(** *** The pipelines *)

Lemma fetch_range_data_run (w : exchange) (range : string) (s : state) :
  fetch_range_data JSON_parse Date_toLocaleString w range s =
    (Normal (derived (readings_of (classify JSON_parse w))),
     snd (fetch_data JSON_parse Date_toLocaleString w
            ("/data/range/" ++ range) s)).
Proof.
  unfold fetch_range_data, bind. rewrite fetch_data_run. reflexivity.
Qed.

Lemma fetch_range_data_between_run (w : exchange) (start_ms stop_ms : Z)
    (s : state) :
  fetch_range_data_between JSON_parse Date_toLocaleString w start_ms stop_ms s
  = (Normal (derived (readings_of (classify JSON_parse w))),
     snd (fetch_data JSON_parse Date_toLocaleString w
            ("/data/from/" ++ Number_toString start_ms
             ++ "/to/" ++ Number_toString stop_ms) s)).
Proof.
  unfold fetch_range_data_between, bind. rewrite fetch_data_run. reflexivity.
Qed.

(** Every handler returns normally.  It is one fetch of [requested_url],
    then the reconciler on the derived series, then, for a full reload
    only, [chart.resetZoom]. *)
Lemma handler_run (t : trigger) (w : exchange) (s : state) :
  handler JSON_parse Date_toLocaleString t w s =
    (Normal tt,
     State (settled_page Date_toLocaleString w (classify JSON_parse w)
              (page s))
           (Chart (reconciled (derived (readings_of (classify JSON_parse w)))
                     (datasets (chart s)))
                  (xAxis_min (chart s)) (xAxis_max (chart s)))
           (trace s
            ++ [Fetch (requested_url t s) (authorization s);
                ForEachHidden "hide-until-loaded"
                  (is_failure (classify JSON_parse w));
                ForEachHidden "visible-until-loaded" true;
                ChartUpdate "none"]
            ++ (if full_reload t then [ChartResetZoom] else []))).
Proof.
  destruct t; cbn [handler full_reload requested_url];
    unfold password_onchange, reset_onclick, timespan_onchange,
      on_zoom_complete_check, on_range_change;
    unfold bind at 1; unfold gets at 1; cbn beta iota;
    try (unfold bind at 1; unfold gets at 1; cbn beta iota);
    unfold bind at 1.
  1-3: rewrite fetch_range_data_run, fetch_data_run; cbn [snd];
       unfold bind; rewrite update_chart_run;
       unfold chart_resetZoom, modify, emit; cbn;
       rewrite <- !app_assoc; reflexivity.
  1-2: rewrite fetch_range_data_between_run, fetch_data_run; cbn [snd];
       rewrite update_chart_run; cbn;
       rewrite <- !app_assoc; reflexivity.
Qed.
(** *** Row scan (方法二) *)

(** The first cell, rows first and then columns, whose text holds a
    student-number keyword: [(header_row, student_id_col)]. *)
Fixpoint find_id_cell_in_row (j : nat) (row_data : list pystr) : option nat :=
  match row_data with
  | [] => None
  | cell_value :: rest =>
      let cell_str := lower (strip cell_value) in
      if contains (py "学号") cell_str || contains (py "student") cell_str
         || contains (py "id") cell_str
      then Some j
      else find_id_cell_in_row (S j) rest
  end.

Fixpoint find_id_cell_from (i : nat) (rows : RawGrid) : option (nat * nat) :=
  match rows with
  | [] => None
  | row_data :: rest =>
      match find_id_cell_in_row 0 row_data with
      | Some j => Some (i, j)
      | None => find_id_cell_from (S i) rest
      end
  end.

Definition find_id_cell (df : RawGrid) : option (nat * nat) :=
  find_id_cell_from 0 (take (20 `min` length df) df).

(** The four fields the row scan fills in. *)
Record inferred := {
  i_name : pystr;
  i_seq : pystr;
  i_class : pystr;
  i_gender : pystr;
}.

Definition name_excluded : list pystr :=
  [py "class"; py "grade"; py "班"; py "级"; py "系"; py "院"; py "专业"].

Definition class_keywords : list pystr :=
  [py "T"; py "工商"; py "管理"; py "经济"; py "金融"; py "会计"].

(** The body of [for k in range(len(row_data))]. *)
Definition infer_cell (student_id_col k : nat) (cell : pystr) (st : inferred) : inferred :=
  if negb (k =? student_id_col) && truthy cell && negb (str_eqb cell (py "nan")) then
    let potential_value := strip cell in
    let is_student_id :=
      (8 <=? length potential_value) && any_digit potential_value
      && negb (str_isdigit (remove_all (py "-") (remove_all (py ".") potential_value))) in
    if negb (truthy (i_name st))
       && negb (is_student_id || str_isdigit (remove_all (py ".") potential_value))
    then
      if (2 <=? length potential_value) && (length potential_value <=? 15) then
        if negb (any_in name_excluded (lower potential_value))
        then {| i_name := potential_value; i_seq := i_seq st;
                i_class := i_class st; i_gender := i_gender st |}
        else st
      else st
    else if negb (truthy (i_seq st)) && str_isdigit potential_value
            && (length potential_value <=? 3)
    then {| i_name := i_name st; i_seq := potential_value;
            i_class := i_class st; i_gender := i_gender st |}
    else if negb (truthy (i_gender st))
            && bool_decide (potential_value ∈ [py "男"; py "女"])
    then {| i_name := i_name st; i_seq := i_seq st;
            i_class := i_class st; i_gender := potential_value |}
    else if negb (truthy (i_class st)) then
      if any_in class_keywords potential_value
         && (length potential_value <=? 20) && (3 <=? length potential_value)
      then {| i_name := i_name st; i_seq := i_seq st;
              i_class := potential_value; i_gender := i_gender st |}
      else st
    else st
  else st.

Fixpoint infer_cells (student_id_col k : nat) (row_data : list pystr)
    (st : inferred) : inferred :=
  match row_data with
  | [] => st
  | cell :: rest =>
      infer_cells student_id_col (S k) rest (infer_cell student_id_col k cell st)
  end.

Definition infer_fields (student_id_col : nat) (row_data : list pystr) : inferred :=
  infer_cells student_id_col 0 row_data
    {| i_name := []; i_seq := []; i_class := []; i_gender := [] |}.

(** The body of the row loop of the scan: the records this row appends. *)
Definition fallback_row (student_id_col : nat) (cl_file : pystr)
    (row_data : list pystr) : list StudentRecord :=
  match row_data !! student_id_col with
  | None => []
  | Some cell =>
      let cell_str := strip cell in
      if valid_student_id cell_str then
        let st := infer_fields student_id_col row_data in
        if truthy cell_str then
          [ {| student_id := cell_str; student_name := i_name st;
               original_seq := i_seq st; class_info := i_class st;
               gender_info := i_gender st; source_file := path_name cl_file |} ]
        else []
      else []
  end.

Definition extract_fallback (cl_file : pystr) (df : RawGrid)
    (cl_students : list StudentRecord) : list StudentRecord :=
  match find_id_cell df with
  | Some (header_row, student_id_col) =>
      foldl (fun students row_data =>
               students ++ fallback_row student_id_col cl_file row_data)
            cl_students (search_window header_row df)
  | None => cl_students
  end.

(** *** One roster sheet, once it has been read *)

Definition extract_students (cl_file : pystr) (df : RawGrid)
    (cl_students : list StudentRecord) : list StudentRecord :=
  match find_header df with
  | Some (header_row_idx, col_mapping) =>
      match col_mapping !! F_id with
      | Some student_id_col =>
          extract_mapped col_mapping student_id_col cl_file header_row_idx df cl_students
      | None => extract_fallback cl_file df cl_students
      end
  | None => extract_fallback cl_file df cl_students
  end.
End Roster.

(** ** Reading files *)

Inductive exn :=
| KeyError (label : pystr)      (* a row has no column of that label *)
| NoSheet                       (* no engine was tried: [df] is still [None] *)
| ReadError (code : N).         (* whatever [pd.read_excel] raised *)

Inductive engine := openpyxl | xlrd.

(** [engines = ['openpyxl', 'xlrd'] if f.endswith('.xls') else ['openpyxl']]. *)
Definition engines_for (f : pystr) : list engine :=
  if endswith (py ".xls") f then [openpyxl; xlrd] else [openpyxl].

(** The engine loop: the first engine that reads the file gives the sheet;
    only the failure of the last engine is raised. *)
Fixpoint read_excel {A : Type} (read : engine -> exn + A) (engines : list engine) : exn + A :=
  match engines with
  | [] => inl NoSheet
  | [engine] => read engine
  | engine :: rest =>
      match read engine with
      | inr df => inr df
      | inl _ => read_excel read rest
      end
  end.

(** A computation over the collection [S] being filled, which may raise; what
    it wrote before raising stays written. *)
Definition Proc (S A : Type) : Type := S -> S * (exn + A).

Definition ret {S A} (a : A) : Proc S A := fun s => (s, inr a).

Definition bind {S A B} (m : Proc S A) (k : A -> Proc S B) : Proc S B :=
  fun s =>
    match m s with
    | (s', inl e) => (s', inl e)
    | (s', inr a) => k a s'
    end.

Definition lift {S A} (r : exn + A) : Proc S A := fun s => (s, r).

Definition modify {S} (f : S -> S) : Proc S unit := fun s => (f s, inr tt).

Notation "x <~ m ; k" := (bind m (fun x => k))
  (at level 20, m at level 100, k at level 200, only parsing).

(** [for x in l: body(x)]. *)
Fixpoint for_each {S A} (body : A -> Proc S unit) (l : list A) : Proc S unit :=
  match l with
  | [] => ret tt
  | x :: l' => _ <~ body x; for_each body l'
  end.

(** A console line of an [except] branch, kept as the file that was being
    processed and the exception that was caught. *)
Definition failure : Type := pystr * exn.

(** [try: body except Exception as e: print(...)], for one file. *)
Definition try_file {S} (f : pystr) (body : Proc S unit)
    (st : S * list failure) : S * list failure :=
  match body (fst st) with
  | (s', inl e) => (s', snd st ++ [(path_name f, e)])
  | (s', inr _) => (s', snd st)
  end.

Section Pipeline.
Context `{Python}.

(** A labelled sheet: the column labels of the first row and the data
    rows, each as wide as the labels; [None] is a missing cell, one for which
    [pd.notna] is false. Labels are strings, and [read_excel] never yields
    the same label twice. *)
Record Table := {
  columns : list pystr;
  rows : list (list (option object));
}.

(** A file of the directory: its path and what each engine reads from it,
    without labels (roster) and with labels (scores). *)
Record xfile := {
  fpath : pystr;
  read_raw : engine -> exn + RawGrid;
  read_table : engine -> exn + Table;
}.

Fixpoint index_of (label : pystr) (labels : list pystr) : option nat :=
  match labels with
  | [] => None
  | l :: rest => if str_eqb l label then Some 0 else S <$> index_of label rest
  end.

(** [row[label]]. *)
Definition row_get (df : Table) (row : list (option object)) (label : pystr)
    : exn + option object :=
  match index_of label (columns df) with
  | None => inl (KeyError label)
  | Some j => inr (mjoin (row !! j))
  end.

(** *** Step 1: the roster files *)

Definition process_cl_file (f : xfile) : Proc (list StudentRecord) unit :=
  df <~ lift (read_excel (read_raw f) (engines_for (fpath f)));
  modify (extract_students (fpath f) df).

Definition collect_students (cl_files : list xfile) : list StudentRecord * list failure :=
  foldl (fun st f => try_file (fpath f) (process_cl_file f) st) ([], []) cl_files.

(** *** Steps 2 and 3: the SA and LA files (the two loops are the same text) *)

(** The first label holding 得分. *)
Fixpoint find_score_col (labels : list pystr) : option pystr :=
  match labels with
  | [] => None
  | col :: rest => if contains (py "得分") col then Some col else find_score_col rest
  end.

(** [if student_id not in scores: scores[student_id] = {}] and then
    [scores[student_id][key] = score]. *)
Definition record_score (student_id key : pystr) (score : object)
    (scores : gmap pystr (gmap pystr object)) : gmap pystr (gmap pystr object) :=
  <[student_id := <[key := score]> (default ∅ (scores !! student_id))]> scores.

(** The body of [for _, row in df.iterrows()]: the student number is looked
    up first, and the score only when the student number is not missing. *)
Definition keyed_row (df : Table) (score_col key : pystr)
    (row : list (option object)) : Proc (gmap pystr (gmap pystr object)) unit :=
  id_cell <~ lift (row_get df row (py "学号"));
  match id_cell with
  | Some id =>
      score_cell <~ lift (row_get df row score_col);
      match score_cell with
      | Some score => modify (record_score (strip (str id)) key score)
      | None => ret tt
      end
  | None => ret tt
  end.

(** [Path(f).name.replace('.xls', '')]. *)
Definition category_key (f : pystr) : pystr := remove_all (py ".xls") (path_name f).

Definition process_keyed_file (f : xfile) : Proc (gmap pystr (gmap pystr object)) unit :=
  df <~ lift (read_excel (read_table f) (engines_for (fpath f)));
  match find_score_col (columns df) with
  | Some score_col =>
      if truthy score_col
      then for_each (keyed_row df score_col (category_key (fpath f))) (rows df)
      else ret tt
  | None => ret tt
  end.

Definition collect_keyed (files : list xfile)
    : gmap pystr (gmap pystr object) * list failure :=
  foldl (fun st f => try_file (fpath f) (process_keyed_file f) st) (∅, []) files.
==*==
WHAT YOU WILL DO — Copy out the range of lines above starting at the line with "(body : A ->" and ending at the line with "processed and the", exactly and including both.

SOLVED PROBLEM —
Fixpoint for_each {S A} (body : A -> Proc S unit) (l : list A) : Proc S unit :=
  match l with
  | [] => ret tt
  | x :: l' => _ <~ body x; for_each body l'
  end.

(** A console line of an [except] branch, kept as the file that was being
    processed and the exception that was caught. *)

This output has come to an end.